[TASK BRIEF] The answer must be the complete listing, copied exactly.

[TASK INPUTS]
Fixpoint uncache (fuel : nat) (hash : Hash) (db : Database) : outcome Database :=
  match fuel with
  | O => Panic
  | S fuel =>
      match nodes db !! hash with
      | None => Ret db
      | Some node =>
          '(db, _) ← each (fun child db => db ← uncache fuel child db; Ret (db, false)) (keys (children node)) db;
          Ret (remove hash node db)
      end
  end.

Definition put_preimage (pre : gmap Hash bytes) (h : Hash) (w : writer) : outcome (writer * bool) :=
  let w := put (secureKey (hash_bytes h)) (default [] (pre !! h)) w in
  if IdealBatchSize <? bsize (w_batch w) then Ret (flush w) else Ret (w, false).

Definition with_disk (disk : gmap bytes bytes) (db : Database) : Database := MkDb disk (nodes db) (preimages db) (nodesSize db) (preimagesSize db).

(** A path visits every node at most once. *)
Definition depth (db : Database) : nat := S (size (nodes db)).

Definition Commit (db : Database) (node : Hash) : outcome (Database * commit_result) :=
  '(w, err) ← each (put_preimage (preimages db)) (keys (preimages db)) (MkWriter NewBatch (diskdb db) 0);
  if err : bool then Ret (with_disk (w_disk w) db, WriteFailed false) else
  '(w, err) ← commit (depth db) db node w;
  if err : bool then Ret (with_disk (w_disk w) db, WriteFailed true) else
  let '(w, err) := flush w in
  if err : bool then Ret (with_disk (w_disk w) db, WriteFailed true) else
  let db := MkDb (w_disk w) (nodes db) ∅ (nodesSize db) 0 in
  db ← uncache (depth db) node db;
  Ret (db, Committed).

(** A reference that is not there becomes a negative count. *)
Definition drop_child (child : Hash) (m : gmap Hash Z) : gmap Hash Z :=
  let n := default 0 (m !! child) - 1 in
  if n =? 0 then base.delete child m else <[child := n]> m.

Fixpoint dereference (fuel : nat) (child parent : Hash) (db : Database) : outcome Database :=
  match fuel with
  | O => Panic
  | S fuel =>
      p ← deref (nodes db !! parent);
      let db := set_nodes <[parent := MkCached (blob p) (parents p) (drop_child child (children p))]> db in
      match nodes db !! child with
      | None => Ret db
      | Some node =>
          let db := set_nodes <[child := MkCached (blob node) (parents node - 1) (children node)]> db in
          if parents node - 1 =? 0 then
            '(db, _) ← each (fun hash db => db ← dereference fuel hash child db; Ret (db, false)) (keys (children node)) db;
            Ret (remove child node db)
          else Ret db
      end
  end.

Definition Dereference (child parent : Hash) (db : Database) : outcome Database := dereference (depth db) child parent db.

End Persist.

End TriePersist.

Module TriePersistProps.
Import TriePersist.

(** ** The graph of nodes in memory *)

Inductive reach (M : gmap Hash cachedNode) : Hash -> Hash -> Prop :=
| reach_self h n : M !! h = Some n -> reach M h h
| reach_step h n c g : M !! h = Some n -> is_Some (children n !! c) -> reach M c g -> reach M h g.

Lemma reach_trans M a b c : reach M a b -> reach M b c -> reach M a c.
Proof. induction 1 as [h n Hn|h n c' g Hn Hc _ IH]; [done|]. intros Hb. by eapply reach_step, IH. Qed.
Lemma reach_in M a b : reach M a b -> is_Some (M !! a) /\ is_Some (M !! b).
Proof. induction 1 as [h n Hn|h n c g Hn Hc _ IH]; [rewrite Hn; eauto|]. rewrite Hn. destruct IH. eauto. Qed.

(** No node refers to itself through others. *)
Definition ranked (M : gmap Hash cachedNode) (rank : Hash -> nat) : Prop := forall h n c, M !! h = Some n -> is_Some (children n !! c) -> is_Some (M !! c) -> (rank c < rank h)%nat.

[SOLUTION TO THE PROBLEM]
Fixpoint uncache (fuel : nat) (hash : Hash) (db : Database) : outcome Database :=
  match fuel with
  | O => Panic
  | S fuel =>
      match nodes db !! hash with
      | None => Ret db
      | Some node =>
          '(db, _) ← each (fun child db => db ← uncache fuel child db; Ret (db, false)) (keys (children node)) db;
          Ret (remove hash node db)
      end
  end.

Definition put_preimage (pre : gmap Hash bytes) (h : Hash) (w : writer) : outcome (writer * bool) :=
  let w := put (secureKey (hash_bytes h)) (default [] (pre !! h)) w in
  if IdealBatchSize <? bsize (w_batch w) then Ret (flush w) else Ret (w, false).

Definition with_disk (disk : gmap bytes bytes) (db : Database) : Database := MkDb disk (nodes db) (preimages db) (nodesSize db) (preimagesSize db).

(** A path visits every node at most once. *)
Definition depth (db : Database) : nat := S (size (nodes db)).

Definition Commit (db : Database) (node : Hash) : outcome (Database * commit_result) :=
  '(w, err) ← each (put_preimage (preimages db)) (keys (preimages db)) (MkWriter NewBatch (diskdb db) 0);
  if err : bool then Ret (with_disk (w_disk w) db, WriteFailed false) else
  '(w, err) ← commit (depth db) db node w;
  if err : bool then Ret (with_disk (w_disk w) db, WriteFailed true) else
  let '(w, err) := flush w in
  if err : bool then Ret (with_disk (w_disk w) db, WriteFailed true) else
  let db := MkDb (w_disk w) (nodes db) ∅ (nodesSize db) 0 in
  db ← uncache (depth db) node db;
  Ret (db, Committed).

(** A reference that is not there becomes a negative count. *)
Definition drop_child (child : Hash) (m : gmap Hash Z) : gmap Hash Z :=
  let n := default 0 (m !! child) - 1 in
  if n =? 0 then base.delete child m else <[child := n]> m.

Fixpoint dereference (fuel : nat) (child parent : Hash) (db : Database) : outcome Database :=
  match fuel with
  | O => Panic
  | S fuel =>
      p ← deref (nodes db !! parent);
      let db := set_nodes <[parent := MkCached (blob p) (parents p) (drop_child child (children p))]> db in
      match nodes db !! child with
      | None => Ret db
      | Some node =>
          let db := set_nodes <[child := MkCached (blob node) (parents node - 1) (children node)]> db in
          if parents node - 1 =? 0 then
            '(db, _) ← each (fun hash db => db ← dereference fuel hash child db; Ret (db, false)) (keys (children node)) db;
            Ret (remove child node db)
          else Ret db
      end
  end.

Definition Dereference (child parent : Hash) (db : Database) : outcome Database := dereference (depth db) child parent db.

End Persist.

End TriePersist.

Module TriePersistProps.
Import TriePersist.

(** ** The graph of nodes in memory *)

Inductive reach (M : gmap Hash cachedNode) : Hash -> Hash -> Prop :=
| reach_self h n : M !! h = Some n -> reach M h h
| reach_step h n c g : M !! h = Some n -> is_Some (children n !! c) -> reach M c g -> reach M h g.

Lemma reach_trans M a b c : reach M a b -> reach M b c -> reach M a c.
Proof. induction 1 as [h n Hn|h n c' g Hn Hc _ IH]; [done|]. intros Hb. by eapply reach_step, IH. Qed.
Lemma reach_in M a b : reach M a b -> is_Some (M !! a) /\ is_Some (M !! b).
Proof. induction 1 as [h n Hn|h n c g Hn Hc _ IH]; [rewrite Hn; eauto|]. rewrite Hn. destruct IH. eauto. Qed.

(** No node refers to itself through others. *)
Definition ranked (M : gmap Hash cachedNode) (rank : Hash -> nat) : Prop := forall h n c, M !! h = Some n -> is_Some (children n !! c) -> is_Some (M !! c) -> (rank c < rank h)%nat.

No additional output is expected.